One guy told me, “People need distraction. If young Nigerians keep dwelling on the state of things, we’ll fall into depression. Better to spend our small, devaluing naira to stay happy.”

He added, “Happiness is golden and is what everybody is looking for because already the country is messed up”

Another partygoer who works in marketing called Nigeria a “pressure cooker.” 

Everybody wants to let off steam someway

His wife chimed in: “Most people here don’t survive on salary alone. Everyone hustles. These tickets aren’t outrageous. So to unwind after the week, it’s worth it.”

Others echoed the same. A cybersecurity analyst said, “It’s been a while since my friends and I partied. Regardless of the country, we need to enjoy ourselves.” 

A businesswoman was blunter: “The country is too hard. We need something to cool our minds.”

Then came a sharp curveball. I asked a young woman why she was there.

“To shayo,” she said.

“Because the country is tough?” I pressed.

“No. I just like to shayo.”

“What would you tell President Tinubu if you met him?”

She didn’t hesitate. “He should f**k off.”

Looking to end on a polite note, I said, “Okay, thank you very much. What’s your name?”

Wrong question.

“Shuo, you wan arrest me….which one be what’s your name?” she queried

Me: Okay, I’m so sorry.

Another partygoer I spoke with shrugged. “The country is hard. What else can we do but have fun?”

A young lady I spoke with echoed similar sentiments, “Young Nigerians save up to afford parties and other raves like this at least once a month

President Tinubu needs to work on the economy and make life easier for everyone”

And then there were the hustlers. A young party organiser, Alien, new to Lagos, told me he throws the biggest parties in OAU. 

“I’m here to study how it’s done here,” he said. “But Lagos is expensive. If you want to survive, you charge more. Double. Triple.”

By 2 a.m., I was drunk enough to stop overthinking and just lose myself in the noise. But even as I danced, one thought stuck: these parties are more than escape. They’re therapy.
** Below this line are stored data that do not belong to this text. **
Lemma buildColumnInfo_row_order_witness :
  buildColumnInfo
    ([("Mood", "Sad"); (TIP, "Take a walk")]
       :: [[("Mood", "Happy"); (TIP, "Keep going")]; [("Mood", "Calm"); (TIP, "Rest")]])
  = buildColumnInfo
      ([("Mood", "Sad"); (TIP, "Take a walk")]
         :: [[("Mood", "Calm"); (TIP, "Rest")];
             [("Mood", "Happy"); (TIP, "Keep going")];
             [("Mood", "Calm"); (TIP, "Rest")]]).
Proof.
  apply (buildColumnInfo_row_order [("Mood", "Sad"); (TIP, "Take a walk")]).
  intros r. simpl. tauto.
Defined.

(** X12.  A supplied field that no row matches does not influence the
    choice: with or without it, [findBestMatch] returns the same row. *)
Theorem findBestMatch_ignores_unmatched_field fields k v mlData :
  (forall row, In row mlData -> strict_eq (row_get row k) v = false) ->
  findBestMatch (JObj (fields ++ [(k, v)])) mlData
  = findBestMatch (JObj fields) mlData.
Proof.
  intros Hno.
  assert (Hcount : forall row, In row mlData ->
                     matchCount (fields ++ [(k, v)]) row = matchCount fields row).
  { intros row Hin. unfold matchCount. rewrite filter_app, length_app. simpl.
    rewrite (Hno row Hin). simpl. lia. }
  destruct fields as [|kv fields'] eqn:Hfields.
  - destruct mlData as [|first rest]; [reflexivity|].
    rewrite (findBestMatch_no_fields (JObj []) first rest eq_refl).
    apply (findBestMatch_without_any_match (JObj ([] ++ [(k, v)])) [(k, v)]);
      [reflexivity|].
    intros row k' t Hin [Heq|[]] Hg. injection Heq as -> ->.
    specialize (Hno row Hin). rewrite Hg in Hno. simpl in Hno.
    rewrite String.eqb_refl in Hno. discriminate.
  - rewrite <- Hfields in *.
    rewrite (findBestMatch_as_raw (JObj (fields ++ [(k, v)])) (fields ++ [(k, v)]) mlData
               eq_refl) by (destruct fields; discriminate).
    rewrite (findBestMatch_as_raw (JObj fields) fields mlData eq_refl)
      by (rewrite Hfields; discriminate).
    unfold findBestMatch_raw, res_bind. simpl Object_entries. cbv beta iota. f_equal. f_equal.
    generalize (hd_error mlData, (-1)%Z).
    induction mlData as [|row rows IH]; intros st; [reflexivity|]. simpl.
    assert (Hstep : rawStep (fields ++ [(k, v)]) st row = rawStep fields st row).
    { unfold rawStep. rewrite !rowScore_matchCount.
      now rewrite (Hcount row (or_introl eq_refl)). }
    rewrite Hstep. apply IH.
    + intros r Hr. apply Hno. now right.
    + intros r Hr. apply Hcount. now right.
Qed.

Lemma findBestMatch_ignores_unmatched_field_witness :
  findBestMatch (JObj ([("Mood", JStr "Happy")] ++ [("Pet", JStr "Cat")])) demo_rows
  = findBestMatch (JObj [("Mood", JStr "Happy")]) demo_rows.
Proof.
  apply (findBestMatch_ignores_unmatched_field [("Mood", JStr "Happy")]
           "Pet" (JStr "Cat") demo_rows).
  intros row [<-|[<-|[<-|[]]]]; reflexivity.
Defined.

(** * Properties of the page *)

(** X13.  However it ends, [onSubmit] leaves [loading] false and the
    columns and the form as they were, and sets the result from the
    answer alone: on an answer with [success] the prediction of the
    answer and no error; on an answer without [success] no prediction and
    a non-empty error; on a rejected request no prediction and
    ['Failed to get prediction'].  Nothing of an earlier prediction or
    error remains. *)
Theorem onSubmit_outcome net values st :
  loading (onSubmit net values st) = false /\
  columns (onSubmit net values st) = columns st /\
  formValues (onSubmit net values st) = formValues st /\
  (forall resp,
      net (CallPOST (request_of_values values)) = Ok resp ->
      success (body resp) = true ->
      prediction (onSubmit net values st) = data_prediction (body resp) /\
      error (onSubmit net values st) = None) /\
  (forall resp,
      net (CallPOST (request_of_values values)) = Ok resp ->
      success (body resp) = false ->
      prediction (onSubmit net values st) = None /\
      exists m, error (onSubmit net values st) = Some m /\ m <> "") /\
  (forall e,
      net (CallPOST (request_of_values values)) = Throw e ->
      prediction (onSubmit net values st) = None /\
      error (onSubmit net values st) = Some "Failed to get prediction").
Proof.
  unfold onSubmit, data_success.
  destruct (net (CallPOST (request_of_values values))) as [resp|e]; simpl.
  - destruct (success (body resp)) eqn:Hs; simpl.
    + split; [reflexivity|]. split; [reflexivity|]. split; [reflexivity|].
      split; [|split].
      * intros r [= <-] _. split; reflexivity.
      * intros r [= <-] H. congruence.
      * intros e [=].
    + split; [reflexivity|]. split; [reflexivity|]. split; [reflexivity|].
      split; [|split].
      * intros r [= <-] H. congruence.
      * intros r [= <-] _. split; [reflexivity|].
        eexists. split; [reflexivity|].
        unfold string_or. destruct (data_error (body resp)) as [m|]; [|discriminate].
        destruct m; simpl; discriminate.
      * intros e [=].
  - split; [reflexivity|]. split; [reflexivity|]. split; [reflexivity|].
    split; [|split].
    + intros r [=].
    + intros r [=].
    + intros e' _. split; reflexivity.
Qed.
(** * SSUM-STAR: structural codecs, anchor index and seek-replay engine

    Shallow embedding of the Python sources under [scripts/].

    Conventions of the embedding.
    - A Python [int] is a [Z]; the bit operators are those of [Z]
      (two's complement on an unbounded integer, as in Python).
    - A [bytes] / [bytearray] value is a [list Z] whose elements lie in
      [0, 256); a position in a buffer is a [nat].
    - A raised exception (or [SystemExit]) is an [Err] carrying its kind.
    - A [while] loop whose trip count is not structurally evident runs on
      a fuel argument; the caller supplies a fuel that is proved
      sufficient (section [LoopFuel] for the loops over a body), and a
      loop that really never returns yields [None] for every fuel. *)

From Stdlib Require Import String Ascii ZArith List Lia Bool Sorted.
Import ListNotations.
Local Open Scope Z_scope.
(** X11: the de-duplicated list of [search] holds no two dicts with the same
    [product_url]; each of its dicts is one of the input dicts and has a
    [product_url]; and every URL of the input is the URL of one of its
    dicts. *)
Theorem unique_by_url_distinct (results : list listing) :
  NoDup (map product_url (unique_by_url results)) /\
  (forall q, In q (unique_by_url results) -> In q results /\ product_url q <> None) /\
  (forall p k, In p results -> product_url p = Some k ->
     exists q, In q (unique_by_url results) /\ product_url q = Some k).
Proof.
  destruct (url_fold_inv results [] (NoDup_nil _) (fun _ H => match H with end))
    as (Hnd & Hurl & _ & Hall).
  unfold unique_by_url. split; [|split].
  - rewrite map_map.
    rewrite (map_ext_in (fun x => product_url (snd x)) (fun x => Some (fst x))).
    + rewrite <- (map_map fst Some). apply NoDup_map_Some, Hnd.
    + intros kv Hkv. exact (proj1 (Hurl kv Hkv)).
  - intros q Hq. apply in_map_iff in Hq. destruct Hq as (kv & <- & Hkv).
    destruct (Hurl kv Hkv) as [Hu [[] | Hin]]. split; [exact Hin | congruence].
  - intros p k Hp Hk. specialize (Hall p k Hp Hk). apply in_map_iff in Hall.
    destruct Hall as (kv & Hfst & Hkv). exists (snd kv). split.
    + apply in_map; exact Hkv.
    + rewrite (proj1 (Hurl kv Hkv)), Hfst. reflexivity.
Qed.

Lemma unique_by_url_distinct_witness :
  In url_x1 [url_x1; url_y; url_x2] /\ product_url url_x1 = Some (u "https://x") /\
  unique_by_url [url_x1; url_y; url_x2] = [url_x2; url_y] /\
  NoDup (map product_url (unique_by_url [url_x1; url_y; url_x2])) /\
  exists q, In q (unique_by_url [url_x1; url_y; url_x2]) /\ product_url q = Some (u "https://x").
Proof.
  destruct (unique_by_url_distinct [url_x1; url_y; url_x2]) as (H1 & _ & H3).
  split; [left; reflexivity|]. split; [reflexivity|]. split; [vm_compute; reflexivity|].
  split; [exact H1|]. apply (H3 url_x1); [left | ]; reflexivity.
Defined.

(** ** Keyword similarity *)

Lemma kw_inter_length_sym k1 k2 :
  NoDup k1 -> NoDup k2 -> List.length (kw_inter k1 k2) = List.length (kw_inter k2 k1).
Proof.
  intros H1 H2. apply Nat.le_antisymm; apply NoDup_incl_length;
    try (apply NoDup_filter; assumption);
    intros w; rewrite !kw_inter_In; tauto.
Qed.

Lemma kw_union_length_sym k1 k2 :
  NoDup k1 -> NoDup k2 -> List.length (kw_union k1 k2) = List.length (kw_union k2 k1).
Proof.
  intros H1 H2. apply Nat.le_antisymm; apply NoDup_incl_length;
    try (apply kw_union_NoDup; assumption);
    intros w; rewrite !kw_union_In; tauto.
Qed.

(** X12: the similarity of two names does not depend on which one is the
    Amazon name. *)
Theorem similarity_symmetric (name_a name_f : pystr) :
  similarity (get_keywords name_a) (get_keywords name_f) =
  similarity (get_keywords name_f) (get_keywords name_a).
Proof.
  unfold similarity.
  rewrite (kw_inter_length_sym _ _ (get_keywords_NoDup name_a) (get_keywords_NoDup name_f)).
  rewrite (kw_union_length_sym _ _ (get_keywords_NoDup name_a) (get_keywords_NoDup name_f)).
  reflexivity.
Qed.

Lemma pos_of_nat_Z n : (0 < n)%nat -> Zpos (Pos.of_nat n) = Z.of_nat n.
Proof.
  destruct n as [|n]; [lia|]. intros _. rewrite <- Pos.of_nat_succ, Zpos_P_of_succ_nat. lia.
Qed.

Lemma filter_all {A} (f : A -> bool) l : (forall x, In x l -> f x = true) -> filter f l = l.
Proof.
  induction l as [|x l IH]; intros H; simpl; [reflexivity|].
  rewrite (H x (or_introl eq_refl)). f_equal. apply IH. intros y Hy; apply H; right; exact Hy.
Qed.

Lemma filter_none {A} (f : A -> bool) l : (forall x, In x l -> f x = false) -> filter f l = [].
Proof.
  induction l as [|x l IH]; intros H; simpl; [reflexivity|].
  rewrite (H x (or_introl eq_refl)). apply IH. intros y Hy; apply H; right; exact Hy.
Qed.

(** X13: a similarity lies between 0 and 1, and a keyword set is similar to
    itself with similarity 1 (0 when it is empty). *)
Theorem similarity_bounds :
  (forall akw fkw, (0 <= similarity akw fkw <= 1)%Q) /\
  (forall kw, (similarity kw kw == if Nat.eqb (List.length kw) 0 then 0 else 1)%Q).
Proof.
  split.
  - intros akw fkw. split; [apply similarity_nonneg|].
    unfold similarity.
    assert (Hle : (List.length (kw_inter akw fkw) <= List.length (kw_union akw fkw))%nat).
    { unfold kw_inter, kw_union. rewrite length_app.
      pose proof (filter_length_le (fun w => mem w fkw) akw). lia. }
    destruct (Nat.ltb 0 _) eqn:E.
    + apply Nat.ltb_lt in E. unfold Qle; simpl. rewrite (pos_of_nat_Z _ E). lia.
    + unfold Qle; simpl; lia.
  - intros kw. unfold similarity.
    assert (Hi : kw_inter kw kw = kw).
    { apply filter_all. intros x Hx; apply mem_In; exact Hx. }
    assert (Hu : kw_union kw kw = kw).
    { unfold kw_union. rewrite filter_none, app_nil_r; [reflexivity|].
      intros x Hx. apply negb_false_iff, mem_In; exact Hx. }
    rewrite Hi, Hu. destruct (List.length kw) as [|n] eqn:E; [reflexivity|].
    change (Nat.ltb 0 (S n)) with true. change (Nat.eqb (S n) 0) with false. cbv iota.
    unfold Qeq; cbn [Qnum Qden]. rewrite (pos_of_nat_Z (S n)) by lia. lia.
Qed.

(** ** Keywords *)







(** ** What a comparison holds *)

Lemma compare_one_some pool a c pool' :
  compare_one pool a = Ok (Some c, pool') ->
  amazon_product c = a /\
  exists pa pb,
    clean_price (get_price a) = Ok pa /\
    clean_price (get_price (snd (flipkart_product c))) = Ok pb /\
    pa <> PInf /\ pb <> PInf /\
    (1 # 5 < sim_of (kw_of a) (flipkart_product c))%Q /\
    best_deal c = deal_of pa pb /\
    price_difference c = app_currency_prefix ++ format_money (py_abs (py_sub pa pb)).
Proof.
  unfold compare_one. destruct (name a) as [n|] eqn:Ea; [|discriminate].
  rewrite <- (kw_of_name a n Ea).
  destruct (scan (kw_of a) pool None 0) as [[bm hs]|e] eqn:Hs; cbn [bind]; [|discriminate].
  apply scan_cases in Hs. cbv beta iota.
  destruct Hs as [[Heq _] | (i & e & Heq & _ & _)]; injection Heq as -> ->; [discriminate|].
  destruct (qltb (1 # 5) (sim_of (kw_of a) e)) eqn:Hq; [|discriminate].
  destruct (clean_price (get_price a)) as [pa|x] eqn:Hpa; cbn [bind]; [|discriminate].
  destruct (clean_price (get_price (snd e))) as [pb|x] eqn:Hpb; cbn [bind]; [|discriminate].
  destruct (is_pinf pa) eqn:Pa; [discriminate|]. destruct (is_pinf pb) eqn:Pb; [discriminate|].
  cbn [negb andb]. destruct (py_remove (snd e) pool) as [r|x]; cbn [bind]; [|discriminate].
  intros H; injection H as <- _. split; [reflexivity|]. exists pa, pb. cbn.
  repeat split; auto using is_pinf_false. apply qltb_lt; exact Hq.
Qed.
(** * raiden_libs.network.matrix.client — GMatrixClient

    A shallow embedding of [src/raiden_libs/network/matrix/client.py]:
    the long-poll loop [listen_forever] with its exponential backoff,
    [start_listener_thread], [search_user_directory],
    [modify_presence_list] and the five listener registrations.

    Python integers are unbounded, so they are [Z].  Blocking calls
    ([_sync], [gevent.sleep], the exception handler, [api._send]) are the
    environment: what they answer is an input of the model and what the
    code asks of them is recorded in a trace. *)

From Stdlib Require Import ZArith List String Bool Lia.
Import ListNotations.
Set Warnings "-register-all".
Open Scope string_scope.
Open Scope Z_scope.

(** ** Python exceptions and results *)

Module Py.

(** The exception classes the module distinguishes.  [MatrixRequestError]
    carries the HTTP status [code]; [KeyError] and [TypeError] are what
    subscripting and iterating raise; [OtherException] is any further
    subclass of [Exception]; [NonException] is a [BaseException] outside
    [Exception] ([GreenletExit], [KeyboardInterrupt], ...). *)
Inductive exc : Type :=
| MatrixRequestError (code : Z) (content : string)
| KeyError (key : string)
| TypeError (msg : string)
| OtherException (cls : string) (msg : string)
| NonException (cls : string).

(** [isinstance(e, MatrixRequestError)] *)
Definition is_MatrixRequestError (e : exc) : bool :=
  match e with
  | MatrixRequestError _ _ => true
  | _ => false
  end.

(** [isinstance(e, Exception)] *)
Definition is_Exception (e : exc) : bool :=
  match e with
  | NonException _ => false
  | _ => true
  end.

(** [isinstance(e, KeyError)] *)
Definition is_KeyError (e : exc) : bool :=
  match e with
  | KeyError _ => true
  | _ => false
  end.

(** A computation that returns a value or raises. *)
Inductive result (A : Type) : Type :=
| Return (a : A)
| Raise (e : exc).
Arguments Return {A} a.
Arguments Raise {A} e.

Definition bind {A B : Type} (m : result A) (k : A -> result B) : result B :=
  match m with
  | Return a => k a
  | Raise e => Raise e
  end.

(** [try: m except KeyError: h] *)
Definition except_KeyError {A : Type} (m : result A) (h : result A) : result A :=
  match m with
  | Return a => Return a
  | Raise e => if is_KeyError e then h else Raise e
  end.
Alhaji Popping, the block party’s ringmaster, agrees. “If I had to describe the spirit of the block party in one word, I would say democracy,” he told me. “It’s more than just music and drinks. It’s therapy.”

Six years in, the block party has already produced four marriages. Is your husband/wife waiting for you at a block party?

And the fans get it too. A fan once told him, “Energy is your currency. You sell an experience. It’s not about the artists you book.”

For Alhaji, that feedback sums it up. “My primary goal is to make people happy.”

Me? I felt old. But maybe the trick to surviving Nigeria is simple. Forget your age, order the double, and dance anyway.